A businessman, Mr Tochi Omalu, described open defecation as an old practice that continued to constitute public nuisance. Omalu said that government at all levels should erect public toilets in strategic places, if government was serious about eradicating open defecation in the country. He said that government was only paying lip service to ending the phenomenon.
According to him, “If government matched its word with action, open defecation would be a thing of the past and those, who pride in the act, would be ashamed to continue.” A teacher, Mrs Chioma Beluchukwu, regretted that open defecation was becoming a normal habit among the people.

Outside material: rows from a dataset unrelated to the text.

(** An end tag closes the nearest open element of its name, compared in
    lower case, and with it every element opened after it: the entries are
    closed from the top of the stack down, with an [end] call each and, in
    a development build, a warning for each entry other than the one
    named; the stack is cut below that entry and [lastTag] becomes the tag
    of the new top. *)
Theorem parseEndTag_closes name start end_ st below e above :
  name ≠ [] →
  stack st = below ++ e :: above →
  lowerCasedTag e = toLowerCase name →
  (∀ e', e' ∈ above → lowerCasedTag e' ≠ toLowerCase name) →
  let st' := parseEndTag (Some name) start end_ st in
  let s := default (index st) start in
  let f := default (index st) end_ in
  stack st' = below ∧ lastTag st' = tag <$> last below ∧
  html st' = html st ∧ index st' = index st ∧
  trace st' =
    trace st ++ (reverse above ≫= closing_calls true s f) ++
    closing_calls false s f e.
Proof.
  intros Hname Hst He Habove.
  assert (find_pos (stack st) (toLowerCase name) (length (stack st)) =
          Some (length below)) as Hpos.
  { rewrite Hst, (cons_middle e), app_assoc.
    rewrite length_app, find_pos_above by done.
    rewrite length_app. simpl. rewrite Nat.add_1_r. simpl.
    rewrite <- app_assoc, lookup_app_r, Nat.sub_diag by lia. simpl.
    by rewrite bool_decide_true. }
  cbv zeta. unfold parseEndTag. destruct name as [|c name]; [done|].
  change (toLowerCase <$> Some (c :: name))
    with (Some (toLowerCase (c :: name))).
  cbv zeta. cbn [default]. unfold id. rewrite Hpos.
  cbn [html index stack lastTag trace].
  rewrite html_close_tags, index_close_tags, stack_close_tags',
    close_tags_trace.
  rewrite Hst at 1 2. rewrite take_app_length.
  split_and!; try done.
  - destruct below as [|b below _] using rev_ind; [done|].
    rewrite length_app, Nat.add_1_r, last_snoc.
    rewrite Hst, <- app_assoc, lookup_app_r, Nat.sub_diag by lia. done.
  - f_equal. rewrite imap_app. simpl.
    rewrite drop_app_length' by (by rewrite length_imap).
    rewrite reverse_cons, bind_app. simpl. rewrite app_nil_r.
    rewrite (bool_decide_false (length below < length below + 0)) by lia.
    simpl. f_equal.
    rewrite (bind_above _ (closing_calls true
                             (from_option (λ x, x) (index st) start)
                             (from_option (λ x, x) (index st) end_))).
    + rewrite fmap_reverse. do 2 f_equal.
      apply (imap_pair_snd_gen (λ i, length below + S i)).
    + intros ie Hie. rewrite elem_of_reverse in Hie.
      apply (imap_pair_index (λ i, length below + S i)) in Hie as [i ->].
      rewrite bool_decide_true by lia. done.
Qed.
(** * Balizas v16: record extraction and geocoding resolver

    A shallow embedding of [scraper.py] (the HTML-to-record extractor) and
    [geocoding.py] (the rate-limited, memoised geocoding cascade), with the
    properties of the design document stated and settled against it.

    Layout:
    - [Py]: Python strings as sequences of code points, and the [str]
      methods the two modules call;
    - [Float64]: Python floats, as the rationals that are binary64 numbers,
      with the rounding of their arithmetic;
    - [Bs4]: the document tree produced by BeautifulSoup and the queries
      the scraper runs on it;
    - [Scraper]: [get_comunidad], [extract_id], [parse_row],
      [parse_incidencias], [filtrar_activas];
    - [Geocoding]: [_rate_limit], [geocodificar_nominatim],
      [geocodificar_baliza] over an explicit world (memo cache, throttle
      timestamp, clock, outbound traffic);
    - [ScraperSpec], [GeocodingSpec]: the vocabulary of the properties and
      the sample inputs;
    - [ScraperProps], [GeocodingProps]: the properties C1 to C10.

    Left out of the model: the text both modules [print] when they swallow
    an exception, the HTTP and JSON layers below [requests.get], whose
    outcome is all the resolver looks at, and the overflow of floats to
    infinity. *)

From stdpp Require Import base option list strings gmap.
From Stdlib Require Import NArith ZArith QArith Qround Qpower Qabs Qreduction.
From Stdlib Require Import Lqa Floats.
(** A text occurs in every text built around it. *)
Lemma Contains_infix a b c : strings.Contains (a +:+ b +:+ c) b = true.
Proof.
  induction a as [|x a IH].
  - change ("" +:+ b +:+ c) with (b +:+ c).
    assert (String.prefix b (b +:+ c) = true) as Hp.
    { clear. induction b as [|y b IH]; [by destruct c |].
      rewrite append_cons. apply string_prefix_cons. done. }
    destruct (b +:+ c); cbn [strings.Contains]; by rewrite Hp.
  - rewrite append_cons. cbn [strings.Contains]. rewrite IH. apply orb_true_r.
Qed.

(** X13. Both texts of [CloudPrepper.SupportsImage] refuse an
    identifier that holds the daemon scheme at any place, not only in
    front, and leave the identifier as it is. *)
Theorem CloudPrepper_refuses_daemon_scheme_anywhere before after :
  let ip := ImagePrepper.mk (before +:+ DaemonPrefix +:+ after) in
  CloudPrepper_SupportsImage ip = (false, ip) ∧
  CloudPrepper_SupportsImage' ip = (false, ip).
Proof.
  intros ip.
  unfold CloudPrepper_SupportsImage, CloudPrepper_SupportsImage',
    daemonRegex_MatchString.
  cbn [ImagePrepper.Source ip]. by rewrite Contains_infix.
Qed.

(** X14. The first text of [CloudPrepper.SupportsImage] writes the
    identifier only when it claims it, and what it then stores is the
    identifier with every occurrence of the remote scheme deleted. *)
Theorem CloudPrepper_SupportsImage_writes ip :
  ((CloudPrepper_SupportsImage ip).1 = false →
     (CloudPrepper_SupportsImage ip).2 = ip) ∧
  ((CloudPrepper_SupportsImage ip).1 = true →
     ImagePrepper.Source (CloudPrepper_SupportsImage ip).2 =
       strings.delete_occurrences RemotePrefix 0 (ImagePrepper.Source ip)).
Proof.
  rewrite CloudPrepper_SupportsImage_state.
  destruct (CloudPrepper_SupportsImage ip).1; split; try done.
  intros _. cbn [ImagePrepper.Source].
  by apply Replace_deletes_every_occurrence.
Qed.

“The fear of contracting infections has made people to have open defecation as an alternative, mostly when they are out of their homes,” she said A retired nurse, Mrs Agnes Odogwu, said that the danger of open defecation was enormous. She urged government to consider the provision of public toilets as a means of creating a healthy environment.
Odogwu charged residents to imbibe healthy habit and endeavour to suppress the urge to defecate openly outside or search for public toilets when pressed. Mrs Ngozi Omenife said that some homes in the villages lacked toilets, adding that the problem was compounded by poor access to water. Omenife said that open defecation was capable of breeding diseases and called on government to step up action to avoid epidemic that could arise from poor hygiene.
NAN reports that United Nations Children’s Fund, through its Water Sanitation and Hygiene, Specialist, Mr Biodun Ogunjobi, said in May that 48 million Nigerians indulged in open defecation.
Also, the Minister of Water Resources, Mr Suleiman Adamu, during his 2020 budget defence, affirmed that Nigeria was leading other African nations in terms of poor hygiene with about 47 million people lacking direct access to toilets. Nigeria was said to be the second largest nation in the world that practiced it with only 14 of 774 local government areas exempted. There was an Executive Order by the Federal Government stopping open defecation in the country.
A resident of Awka, Mr Ifeatu Onyeji, described the order as commendable and called for the reintroduction of sanitary inspectors in the health system. NAN reports that most respondents urged the government to prioritise the provision of public conveniences to ensure the success of the executive order to achieve a healthy environment.